Idiopathic fibrosing condition with diffuse or limited involvement. Diffuse involvement can affect entire skin, associated with serious internal complications from organ fibrosis and vascular abnormalities. Localized variant associated with CREST syndrome (calcinosis, Raynaud disease, esophageal dysmotility, sclerodactyly, and telangiectasia); more indolent course.

HISTORY

• Rare. • More common in women. • Peak onset between 30 and 50. • Men, older aged, black individuals have worse prognosis. • Interstitial lung disease and pulmonary arterial hypertension are pulmonary complications; lung involvement most common cause of death.
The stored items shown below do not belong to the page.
(** * CTHRU CLI: query translation and result rendering

    A shallow embedding of [cthru.py]: the SoQL query builder
    ([build_query] and the reduced builders of [cmd_settlements] and
    [cmd_revenue]), the table and CSV renderers ([format_table],
    [format_csv]) and the writer ([output_results]), followed by the
    properties of the specification that concern them.

    Python values are modelled as they are at run time: a [str] is a
    sequence of Unicode code points, a [dict] keeps its insertion
    order, an [argparse.Namespace] is a dictionary of attributes that
    [hasattr] may find absent, and an attribute access on a missing
    attribute raises. *)

From Stdlib Require Import String Ascii.
From Stdlib Require Import List ZArith NArith Bool Lia.
From Stdlib Require Import SpecFloat.
From Stdlib Require Decimal DecimalPos.
Import ListNotations.

Set Implicit Arguments.

(** ** Python strings *)

Module Str.

(** One element per code point, which is what [len], slicing and
    the [re] module count. *)
Definition char := N.
Definition str := list char.

(** Source literals are written [lit "..."]; they are all ASCII. *)
Definition lit (s : string) : str :=
  List.map N_of_ascii (list_ascii_of_string s).

Fixpoint eqb (a b : str) : bool :=
  match a, b with
  | [], [] => true
  | x :: a', y :: b' => N.eqb x y && eqb a' b'
  | _, _ => false
  end.

(** [c in s] for a one-character [c]. *)
Definition contains (c : char) (s : str) : bool :=
  existsb (N.eqb c) s.

(** [sep.join(xs)] *)
Fixpoint join (sep : str) (xs : list str) : str :=
  match xs with
  | [] => []
  | [x] => x
  | x :: rest => x ++ sep ++ join sep rest
  end.

(** [s[:n]] for [n >= 0] *)
Definition prefix (n : nat) (s : str) : str := firstn n s.

(** [s.ljust(w)]: pads with spaces on the right up to [w]; a longer
    string is returned as it is. *)
Definition ljust (w : nat) (s : str) : str :=
  s ++ repeat 32%N (w - length s).

(** [c * n] for a one-character [c] *)
Definition times (c : char) (n : nat) : str := repeat c n.

(** [s.lstrip(c)], [s.rstrip(c)], [s.strip(c)] for a one-character [c] *)
Fixpoint lstrip (c : char) (s : str) : str :=
  match s with
  | [] => []
  | x :: s' => if N.eqb x c then lstrip c s' else s
  end.

Definition rstrip (c : char) (s : str) : str :=
  rev (lstrip c (rev s)).

Definition strip (c : char) (s : str) : str :=
  rstrip c (lstrip c s).

(** [s.replace(c, by)] for a one-character [c] *)
Definition replace (c : char) (by_ : str) (s : str) : str :=
  flat_map (fun x => if N.eqb x c then by_ else [x]) s.

(** [str(n)] of a Python [int] *)
Fixpoint of_uint (d : Decimal.uint) : str :=
  match d with
  | Decimal.Nil => []
  | Decimal.D0 d => 48%N :: of_uint d
  | Decimal.D1 d => 49%N :: of_uint d
  | Decimal.D2 d => 50%N :: of_uint d
  | Decimal.D3 d => 51%N :: of_uint d
  | Decimal.D4 d => 52%N :: of_uint d
  | Decimal.D5 d => 53%N :: of_uint d
  | Decimal.D6 d => 54%N :: of_uint d
  | Decimal.D7 d => 55%N :: of_uint d
  | Decimal.D8 d => 56%N :: of_uint d
  | Decimal.D9 d => 57%N :: of_uint d
  end.

Definition of_int (z : Z) : str :=
  match z with
  | Z0 => [48%N]
  | Zpos p => of_uint (Pos.to_uint p)
  | Zneg p => 45%N :: of_uint (Pos.to_uint p)
  end.

End Str.

Export Str(char, str, lit).
Arguments lit s%_string : simpl never.

(** ** Dictionaries

    A Python [dict] iterates in insertion order, and assigning to a
    key that is already there keeps its place. *)

Module Dict.

Definition dict (V : Type) := list (str * V).

Fixpoint get {V} (d : dict V) (k : str) : option V :=
  match d with
  | [] => None
  | (k', v) :: d' => if Str.eqb k' k then Some v else get d' k
  end.

Definition has {V} (d : dict V) (k : str) : bool :=
  match get d k with Some _ => true | None => false end.

Fixpoint set {V} (d : dict V) (k : str) (v : V) : dict V :=
  match d with
  | [] => [(k, v)]
  | (k', v') :: d' =>
      if Str.eqb k' k then (k', v) :: d' else (k', v') :: set d' k v
  end.

Definition keys {V} (d : dict V) : list str := List.map fst d.

(** [d.get(k, default)] *)
Definition get_default {V} (d : dict V) (k : str) (default : V) : V :=
  match get d k with Some v => v | None => default end.

End Dict.

Export Dict(dict).

(** ** Run-time values *)

#[local] Set Warnings "-register-all".

Inductive pyval : Type :=
| PyNone
| PyBool (b : bool)
| PyInt (z : Z)
| PyFloat (f : spec_float)
| PyStr (s : str)
| PyList (l : list pyval)
| PyDict (d : list (str * pyval)).

(** Truth value of an object in a condition. *)
Definition truthy (v : pyval) : bool :=
  match v with
  | PyNone => false
  | PyBool b => b
  | PyInt z => negb (Z.eqb z 0)
  | PyFloat f => match f with S754_zero _ => false | _ => true end
  | PyStr s => match s with [] => false | _ => true end
  | PyList l => match l with [] => false | _ => true end
  | PyDict d => match d with [] => false | _ => true end
  end.

Definition is_not_none (v : pyval) : bool :=
  match v with PyNone => false | _ => true end.

(** Exceptions that the modelled code can raise.  [OSError] stands
    for a file that cannot be opened or written, whatever the kind
    ([FileNotFoundError] for a missing directory, [PermissionError],
    ...), with the path that was refused. *)
Inductive pyexn : Type :=
| AttributeError (attr : str)
| KeyError (key : str)
| TypeError
| OSError (path : str)
| UnicodeDecodeError
| UnicodeEncodeError.

Inductive result (A : Type) : Type :=
| Ok (a : A)
| Raise (e : pyexn).
Arguments Ok {A} a.
Arguments Raise {A} e.

Definition bind {A B} (m : result A) (k : A -> result B) : result B :=
  match m with
  | Ok a => k a
  | Raise e => Raise e
  end.

Declare Scope py_scope.
Delimit Scope py_scope with py.
Notation "x <- m ;; k" := (bind m (fun x => k))
  (at level 61, m at next level, right associativity) : py_scope.
Open Scope py_scope.

(** ** argparse namespaces *)

Definition Namespace := dict pyval.

(** [args.attr] *)
Definition getattr (args : Namespace) (attr : str) : result pyval :=
  match Dict.get args attr with
  | Some v => Ok v
  | None => Raise (AttributeError attr)
  end.

(** [hasattr(args, attr)] *)
Definition hasattr (args : Namespace) (attr : str) : bool :=
  Dict.has args attr.

(** ** Parsed command lines

    What [main]'s parser accepts, one variant per sub-command, each
    with the options its sub-parser declares.  [--limit] and
    [--offset] are [type=int], [--min-amount] and [--max-amount] are
    [type=float], [--year] is a string for [spending] and [type=int]
    for [payroll]; an option that was not given is [None].  The
    attribute [func], which only [main] reads, is left out. *)

Inductive OutputFormat : Type := Table | Json | Csv.

Record CommonArgs : Type := {
  limit : Z;
  offset : option Z;
  format : OutputFormat;
  output : option str;
  search : option str;
  sort : option str;
  url : bool;
  save_json : bool
}.

Record SpendingArgs : Type := {
  sp_common : CommonArgs;
  sp_year : option str;
  sp_dept : option str;
  sp_vendor : option str;
  sp_fund : option str;
  sp_min_amount : option spec_float;
  sp_max_amount : option spec_float
}.

Record PayrollArgs : Type := {
  pr_common : CommonArgs;
  pr_year : option Z;
  pr_dept : option str;
  pr_name : option str;
  pr_min_amount : option spec_float;
  pr_max_amount : option spec_float
}.

Inductive Command : Type :=
| Spending (a : SpendingArgs)
| Payroll (a : PayrollArgs)
| Settlements (a : CommonArgs)
| Revenue (a : CommonArgs).

Definition common_of (c : Command) : CommonArgs :=
  match c with
  | Spending a => sp_common a
  | Payroll a => pr_common a
  | Settlements a => a
  | Revenue a => a
  end.

Definition command_name (c : Command) : str :=
  match c with
  | Spending _ => lit "spending"
  | Payroll _ => lit "payroll"
  | Settlements _ => lit "settlements"
  | Revenue _ => lit "revenue"
  end.

Definition format_name (f : OutputFormat) : str :=
  match f with
  | Table => lit "table"
  | Json => lit "json"
  | Csv => lit "csv"
  end.

Definition opt {A} (inj : A -> pyval) (o : option A) : pyval :=
  match o with
  | Some a => inj a
  | None => PyNone
  end.

(** The attributes that [add_common_args] and [dest="command"] give
    every data command. *)
Definition common_attrs (command : str) (c : CommonArgs) : Namespace :=
  [ (lit "command", PyStr command);
    (lit "limit", PyInt (limit c));
    (lit "offset", opt PyInt (offset c));
    (lit "format", PyStr (format_name (format c)));
    (lit "output", opt PyStr (output c));
    (lit "search", opt PyStr (search c));
    (lit "sort", opt PyStr (sort c));
    (lit "url", PyBool (url c));
    (lit "save_json", PyBool (save_json c)) ].

(** The namespace [parser.parse_args()] hands to the command. *)
Definition namespace_of (c : Command) : Namespace :=
  match c with
  | Spending a =>
      common_attrs (lit "spending") (sp_common a) ++
      [ (lit "year", opt PyStr (sp_year a));
        (lit "dept", opt PyStr (sp_dept a));
        (lit "vendor", opt PyStr (sp_vendor a));
        (lit "fund", opt PyStr (sp_fund a));
        (lit "min_amount", opt PyFloat (sp_min_amount a));
        (lit "max_amount", opt PyFloat (sp_max_amount a)) ]
  | Payroll a =>
      common_attrs (lit "payroll") (pr_common a) ++
      [ (lit "year", opt PyInt (pr_year a));
        (lit "dept", opt PyStr (pr_dept a));
        (lit "name", opt PyStr (pr_name a));
        (lit "min_amount", opt PyFloat (pr_min_amount a));
        (lit "max_amount", opt PyFloat (pr_max_amount a)) ]
  | Settlements a => common_attrs (lit "settlements") a
  | Revenue a => common_attrs (lit "revenue") a
  end.

(** ** The query builder *)

Section QueryBuilder.

(** [repr] of a float and of a container are Python built-ins; the
    query builder and the renderers only embed their result. *)
Variable float_repr : spec_float -> str.
Variable container_repr : pyval -> str.

(** [str(v)], which is also what an f-string field [{v}] inserts. *)
Definition py_str (v : pyval) : str :=
  match v with
  | PyNone => lit "None"
  | PyBool true => lit "True"
  | PyBool false => lit "False"
  | PyInt z => Str.of_int z
  | PyFloat f => float_repr f
  | PyStr s => s
  | PyList _ | PyDict _ => container_repr v
  end.

(** [hasattr(args, attr) and args.attr], as a condition *)
Definition has_truthy (args : Namespace) (attr : str) : bool :=
  hasattr args attr &&
  match getattr args attr with
  | Ok v => truthy v
  | Raise _ => false
  end.

(** [hasattr(args, attr) and args.attr is not None] *)
Definition has_not_none (args : Namespace) (attr : str) : bool :=
  hasattr args attr &&
  match getattr args attr with
  | Ok v => is_not_none v
  | Raise _ => false
  end.

(** [upper(field) like upper('%value%')] *)
Definition like_clause (field : str) (value : pyval) : str :=
  lit "upper(" ++ field ++ lit ") like upper('%" ++ py_str value ++ lit "%')".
Shortness of breath and dry cough are common presentations. • Renal involvement affects 10–15% of patients. • Survival roughly predicted by extent of skin involvement within 1 year of diagnosis. • Best prognosis: sclerodactyly only. Truncal involvement heralds worst prognosis.

PHYSICAL FINDINGS

• Raynaud’s phenomenon may precede onset of scleroderma. • Early on, patients may complain of intense pruritus; affected skin is erythematous and swollen. Sclerosis occurs and skin is smooth, yellowish, firm. Skin appears tight, bound down. Nail folds may show dilated, tortuous capillaries. Earliest changes may be most notable around mouth and on hands; there is loss of the normal facial expression lines, difficulty in opening mouth, and lips appear thin with radial furrowing. Trophic ulceration, gangrene may occur on fingertips. Diffuse calcification may occur within skin. • Late changes: hyperpigmentation or depigmentation, often seen on upper chest. Hair follicles often retain pigment while adjacent skin hypopigmented. Alopecia late, partial or complete. • Limited form associated with Raynaud disease may precede sclerosis. • Heart, gastrointestinal tract, lungs, kidneys may be affected. • Scleroderma renal crisis typically occurs within first 5 years. • Calcinosis can ulcerate in late scleroderma or CREST. • Associated antinuclear antibody patterns: homogeneous, speckled, nucleolar. Nucleolar most specific. • Scl-70 associated with truncal scleroderma, pulmonary fibrosis; renal disease less common. • Anticentromere antibody (speckled pattern) highly specific for CREST syndrome. • Homogeneous pattern: polymyositis–scleroderma overlap. • Antibodies to ssDNA: linear scleroderma.